Como é que conseguiu manter-se fiel ao texto original e, ao mesmo tempo, torná-lo compreensível para o público francófono?

No caso de Tradutor de Chuvas, o desafio foi ainda maior porque se trata de um livro muito pessoal, que aborda a infância de Mia Couto e a memória do seu pai.

A memória, a saudade...

Sim, exactamente. O próprio Mia Couto dá, neste livro, uma definição muito poética de saudade:

Saudade é o que ficou do que nunca fomos

E como se traduz saudade para o francês?

Diz-se sempre que "saudade" não tem tradução. Depende do contexto. Mas, neste caso específico, mantive a palavra original. Em francês, ficou algo como: "la saudade c est ce qui reste de ce que nous n'avons jamais été".

Esse trabalho de mediação entre a língua portuguesa e a francesa é algo presente na sua carreira. Como é para si, que trabalha com vários autores lusófonos, como Lídia Jorge, por exemplo, lidar com estilos tão diferentes? Suponho que precise entrar no universo de cada escritor?

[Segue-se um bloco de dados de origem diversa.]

Lemma grow_run fuel m c : table m c -> hash_full c < stat STAT_USED c -> hash_sizelog c < 26 ->
  exists c', hash_grow text fuel c = Some c' /\ table m c' /\ hash_sizelog c' = hash_sizelog c + 1 /\
    live_count (hash_where c') = live_count (hash_where c) /\ stat STAT_USED c' <= hash_full c'.
Proof.
  intros Ht Hu Hlg. pose proof Ht as [[T1 _] Hc T2 T3 T4 T5 T6 T7 T8]. set (lg := hash_sizelog c) in *.
  destruct (half_of lg T1) as [Hh H9]. assert (2 ^ (lg + 1) = 2 * 2 ^ lg) as H2 by (rewrite <- Z.pow_succ_r by lia; f_equal; lia).
  assert (2 ^ lg <= 2 ^ 25) as H25 by (apply Z.pow_le_mono_r; lia).
  unfold hash_grow, hash_grow_with. unfold GROW_FACTOR. rewrite T2, T3, T4, T5.
  assert (s32 (Z.shiftl (2 ^ lg) 1) = 2 ^ (lg + 1)) as ->.
  { rewrite Z.shiftl_mul_pow2 by lia. change (2 ^ 1) with 2. unfold s32. rewrite wrap_signed_small by lia. lia. }
  replace (2 ^ lg - 1 + 1) with (2 ^ lg) by lia.
  assert (s32 (Z.shiftl (2 ^ lg) 1) = 2 ^ (lg + 1)) as ->.
  { rewrite Z.shiftl_mul_pow2 by lia. change (2 ^ 1) with 2. unfold s32. rewrite wrap_signed_small by lia. lia. }
  assert (s32 (Z.shiftl (2 ^ (lg - 1)) 1) = 2 ^ lg) as ->.
  { rewrite Z.shiftl_mul_pow2 by lia. change (2 ^ 1) with 2. unfold s32. rewrite wrap_signed_small by lia. lia. }
  set (c0 := set_stat STAT_USED 0 _).
  assert (live_count (vacant (2 ^ (lg + 1))) = 0%nat) as Hv.
  { unfold live_count, vacant. induction (Z.to_nat (2 ^ (lg + 1) + 1)) as [|n IH]; [done|]. exact IH. }
  assert (table ∅ c0) as Ht0.
  { split; cbn [c0 set_stat hash_sizelog hash_where hash_mask hash_wall hash_full]; fold lg.
    - lia.
    - apply content_vacant. lia.
    - done.
    - done.
    - by replace (lg + 1 - 1) with lg by lia.
    - unfold c0. rewrite stat_set by (cbn [hash_stat]; rewrite length_insert, T6; unfold STAT_USED, STATLENGTH; lia).
      cbn [Nat.eqb STAT_SIZE STAT_USED]. unfold stat. cbn [hash_stat]. rewrite nth_lookup, list_lookup_insert_eq; [done|].
      rewrite T6. unfold STAT_SIZE, STATLENGTH. lia.
    - unfold c0. cbn [set_stat hash_stat]. by rewrite !length_insert.
    - unfold c0. rewrite stat_set by (cbn [hash_stat]; rewrite length_insert, T6; unfold STAT_USED, STATLENGTH; lia).
      by rewrite Nat.eqb_refl, Hv.
    - rewrite Hv. lia. }
  set (old := take (Z.to_nat (2 ^ lg)) (hash_where c)).
  assert (forall i e, is_live e = true -> old !! i = Some e <-> hash_where c !! i = Some e) as Hold.
  { intros i e Hl. unfold old. rewrite lookup_take_Some. split; [tauto|]. intros Hi. split; [done|].
    by apply (content_slot lg (hash_where c) m i e). }
  assert (live_count old = live_count (hash_where c)) as Hlo.
  { unfold old. destruct (ct_wall _ _ _ Hc) as (w & Hw & Hwn). unfold live_count.
    rewrite <- (take_drop (Z.to_nat (2 ^ lg)) (hash_where c)) at 2. rewrite List.filter_app, length_app.
    assert (drop (Z.to_nat (2 ^ lg)) (hash_where c) = [w]) as ->; [|cbn [List.filter]; rewrite Hwn; simpl; lia].
    apply list_eq. intros [|i]; rewrite lookup_drop.
    - rewrite Nat.add_0_r. exact Hw.
    - apply lookup_ge_None_2. rewrite (ct_len _ _ _ Hc). unfold slots. lia. }
  assert (hash_sizelog c0 = lg + 1) as Elg by done.
  destruct (regrow_run (hash_jam text fuel) (fun m c p v => jam_run fuel m c p v) old c0 ∅ Ht0) as (c' & E & E1 & L1 & m' & Hm & Hl).
  { intros t v _. apply lookup_empty. }
  { intros i j x y t Hi Hj Hx Hy. apply (ct_distinct _ _ _ Hc i j x y t); [apply Hold| apply Hold| |]; try done; by eapply named_live. }
  { rewrite Elg, Hlo. change (live_count (hash_where c0)) with (live_count (vacant (2 ^ (lg + 1)))). rewrite Hv.
    replace (lg + 1 - 1) with lg by lia. rewrite Nat.add_0_l. lia. }
  assert (m' = m) as ->.
  { apply map_eq. intros t. apply option_eq. intros v. rewrite Hl, (ct_map _ _ _ Hc), lookup_empty.
    split.
    - intros [Hf|(i & e & Hi & He & Hvl)]; [done|]. exists i, e. split; [apply Hold; [by eapply named_live|done]|done].
    - intros (i & e & Hi & He & Hvl). right. exists i, e. split; [apply Hold; [by eapply named_live|done]|done]. }
  change (live_count (hash_where c0)) with (live_count (vacant (2 ^ (lg + 1)))) in L1. rewrite Hv, Hlo in L1.
  exists c'. split; [exact E|split; [exact Hm|split; [by rewrite E1|split; [by rewrite L1|]]]].
  rewrite (tb_used _ _ Hm), (tb_full _ _ Hm), E1, Elg, L1. replace (lg + 1 - 1) with lg by lia. lia.
Qed.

Sim, e é isso que torna a tradução tão fascinante. Cada livro é um mergulho no mundo particular do autor. No caso da mediação cultural, um bom exemplo foi a tradução de Terra Sonâmbula, que traz toda a história de Moçambique. A língua portuguesa, tal como falada em Moçambique, tem as suas particularidades. Além disso, Mia Couto faz empréstimos de palavras de línguas africanas, e muitas delas não são traduzidas. Ele costuma incluir glossários nos seus livros, e eu mantive essa abordagem na tradução para o francês. É uma forma de levar outra cultura para o leitor francófono.

Em algum momento, entra em contacto com o autor para esclarecer dúvidas sobre passagens específicas?

Sim, mantemos contacto por e-mail. Costumo enviar-lhe perguntas sobre certos trechos, às vezes sobre aspectos históricos de Moçambique que não encontrei nas minhas leituras. O diálogo é frequente.

Tem expectativas em relação à receção desta primeira coletânea poética de Mia Couto pelo público francês?

Sim. Gostaria que os leitores francófonos descobrissem essa vertente poética da obra de Mia Couto, que ainda não tinha sido publicada em França. E que pudessem, através dela, entrar em contacto com essa outra definição de saudade – um conceito tão importante na literatura e na cultura de língua portuguesa.